Artifact removal is important for EEG signal processing because artifacts adversely affect analysis results. To preserve normal EEG signal, several methods based on independent component analysis (ICA) have been studied and artifacts are removed by discarding independent components (ICs) classified as artifacts. In this study, a method using Bayesian deep learning and attention module is presented to improve performance of the classifier for ICs.

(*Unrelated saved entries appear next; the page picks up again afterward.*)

(** * MusicAlgorithm: the melody walk of [music.py]

    A shallow embedding of [MusicComposer] (note graph, MIDI pitch
    conversion and the mood-weighted random walk [generate_melody]) and the
    properties of its specification.

    Numbers are what Python has: [int] is [Z], [float] is IEEE binary64,
    here Rocq's primitive [float] (same format, same round-to-nearest-even
    operations, literals rounded to the closest binary64 value as Python's
    parser does).  Python's [dict] keeps insertion order and the walk
    depends on the order of a node's neighbours, so dictionaries are
    association lists.  The module-level random generator is an explicit
    state threaded through the calls. *)

From Stdlib Require Import PrimFloat FloatAxioms SpecFloat FloatOps.
From Stdlib Require Import List String Ascii ZArith Lia Bool.
From Stdlib Require Import DecimalString Uint63.
From Equations Require Import Equations.
Import ListNotations.

#[local] Set Warnings "-inexact-float".

Set Implicit Arguments.
Local Open Scope string_scope.
Local Open Scope list_scope.
Local Open Scope Z_scope.

(* ================================================================== *)
(** ** Python exceptions and results

    [OtherError] is an exception of any other class, by the name of the
    class: what library code may raise by itself ([struct.error],
    [OSError]).  [InvalidArgumentError] is the argument error the
    specification names: the program defines no such class, and nothing
    below raises it. *)

Inductive exception : Type :=
| KeyError (key : string)
| IndexError
| ValueError
| ZeroDivisionError
| NetworkXError (node : string)
| OtherError (class_name : string)
| InvalidArgumentError.

Inductive result (A : Type) : Type :=
| Ok (a : A)
| Raise (e : exception).

Arguments Ok {A} a.
Arguments Raise {A} e.

Class Monad (m : Type -> Type) : Type :=
  { ret : forall A, A -> m A;
    bind : forall A B, m A -> (A -> m B) -> m B }.

Arguments ret {m _ A} _.
Arguments bind {m _ A B} _ _.

Declare Scope monad_scope.
Delimit Scope monad_scope with monad.
Notation "x <- c ;; k" := (bind c (fun x => k))
  (at level 61, c at next level, right associativity) : monad_scope.
Notation "' p <- c ;; k" := (bind c (fun x => let 'p := x in k))
  (at level 61, p pattern, c at next level, right associativity) : monad_scope.
Local Open Scope monad_scope.

#[export] Instance result_Monad : Monad result :=
  { ret := fun A a => Ok a;
    bind := fun A B c k => match c with Ok a => k a | Raise e => Raise e end }.

(** [for x in l: acc = body(acc, x)], stopping at the first exception. *)
Fixpoint for_each {m} `{Monad m} {A S : Type}
    (l : list A) (body : S -> A -> m S) (acc : S) : m S :=
  match l with
  | [] => ret acc
  | x :: l' => acc' <- body acc x ;; for_each l' body acc'
  end.

(** A list comprehension [[f(x) for x in l]] whose element can raise. *)
Fixpoint comprehension {m} `{Monad m} {A B : Type}
    (f : A -> m B) (l : list A) : m (list B) :=
  match l with
  | [] => ret []
  | x :: l' => y <- f x ;; ys <- comprehension f l' ;; ret (y :: ys)
  end.

(* ================================================================== *)
(** ** Python values: strings, sequences, dictionaries

    A [string] is a sequence of bytes: it stands for a Python string of
    ASCII characters, one byte each, which is what the program builds and
    passes around (note names such as [C4]).  [char_at] and [int_of_digit]
    agree with Python's indexing and [int] on such strings only. *)

(** [str(n)] for an [int]. *)
Definition str (n : Z) : string := NilEmpty.string_of_int (Z.to_int n).

(** [seq[i]] with Python's negative indices and [IndexError]. *)
Definition getitem {A : Type} (seq : list A) (i : Z) : result A :=
  let n := Z.of_nat (List.length seq) in
  let j := if i <? 0 then i + n else i in
  if (j <? 0) || (n <=? j) then Raise IndexError
  else match nth_error seq (Z.to_nat j) with
       | Some a => Ok a
       | None => Raise IndexError
       end.
(** * Masterblog API: the post store of [backend/backend_app.py]

    A shallow embedding of the five Flask handlers ([get_posts], [add_post],
    [delete_post], [update_post], [search_posts]) over the module-level list
    [POSTS], followed by the properties of the store.

    Conventions of the embedding:
    - the module-level list [POSTS] is threaded explicitly: a handler takes the
      list and returns its outcome together with the list it leaves behind;
    - a handler either returns a response (body and HTTP status) or lets a
      Python exception escape (which Flask turns into a 500 response);
    - values that come out of [request.get_json()] are JSON values; Python
      [int] is [Z], Python [float] is the binary64 [float];
    - a Python [str] is the [string] of its UTF-8 bytes: emptiness, equality,
      containment ([in]) and the order by code points ([<]) of two [str] are
      those of their byte strings;
    - [str.lower] is a parameter of the model: an arbitrary function on
      strings. *)

From Stdlib Require Import ZArith Floats Ascii String DecimalString Sorted
  Permutation Lia.
From stdpp Require Import base list strings sorting.
(** * codemirror-textmate: a shallow embedding of the grammar registry, the
      scope classifier, the per-line tokenizer and the rebind queue.

    The development follows the TypeScript sources:
    - [Highlighter.ts]  the static grammar registry and the tokenizer closure,
    - [tmToCm.ts]       the scope classification tree and its memo cache,
    - [index.ts]        [updateCmTmBindings] and the [safeUpdateCM] queue.

    JavaScript [Map] and [Set] iterate in insertion order and the registry
    returns [Array.from] of such sets, so both are modelled as insertion-ordered
    lists rather than as extensional finite maps. *)

From Stdlib Require Import String Ascii List ZArith Bool Lia DecimalString.
Import ListNotations.
Open Scope string_scope.
Set Warnings "-register-all".

(** ** Completions: a call either returns or throws *)

Inductive JsError : Type :=
| TypeError (msg : string)
| Error (msg : string).

Inductive completion (A : Type) : Type :=
| Normal (a : A)
| Throw (e : JsError).
Arguments Normal {A} a.
Arguments Throw {A} e.

(** [a || b] on values where [None] is the only falsy inhabitant. *)
Definition or_else {A : Type} (a b : option A) : option A :=
  match a with
  | Some _ => a
  | None => b
  end.

(** ** Insertion-ordered [Map<string, V>] and [Set<string>] *)

Module JsMap.
Section WithValue.
Context {V : Type}.

Definition t : Type := list (string * V).

Definition empty : t := [].

Fixpoint get (m : t) (k : string) : option V :=
  match m with
  | [] => None
  | (k', v) :: r => if String.eqb k' k then Some v else get r k
  end.

Definition has (m : t) (k : string) : bool :=
  match get m k with
  | Some _ => true
  | None => false
  end.

(** [Map.prototype.set]: an existing key keeps its position. *)
Fixpoint set (m : t) (k : string) (v : V) : t :=
  match m with
  | [] => [(k, v)]
  | (k', v') :: r =>
      if String.eqb k' k then (k', v) :: r else (k', v') :: set r k v
  end.

Fixpoint delete (m : t) (k : string) : t :=
  match m with
  | [] => []
  | (k', v') :: r =>
      if String.eqb k' k then r else (k', v') :: delete r k
  end.

Definition keys (m : t) : list string := map fst m.
End WithValue.
Arguments t V : clear implicits.
End JsMap.

Module JsSet.
Definition t : Type := list string.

Probability value is computed through the method to predict if a component is artifact and to treat ambiguous inputs. The attention module achieves increasing classification accuracy and shows the map of the region where the classifier concentrates on.
去除伪迹对于脑电图(EEG)信号处理很重要,因为伪迹会对分析结果产生不利影响。为了保留正常的EEG信号,人们研究了几种基于独立成分分析(ICA)的方法,通过丢弃被分类为伪迹的独立成分(IC)来去除伪迹。在本研究中,提出了一种使用贝叶斯深度学习和注意力模块的方法,以提高IC分类器的性能。通过该方法计算概率值,以预测一个成分是否为伪迹,并处理模糊输入。注意力模块提高了分类准确率,并显示了分类器关注区域的图谱。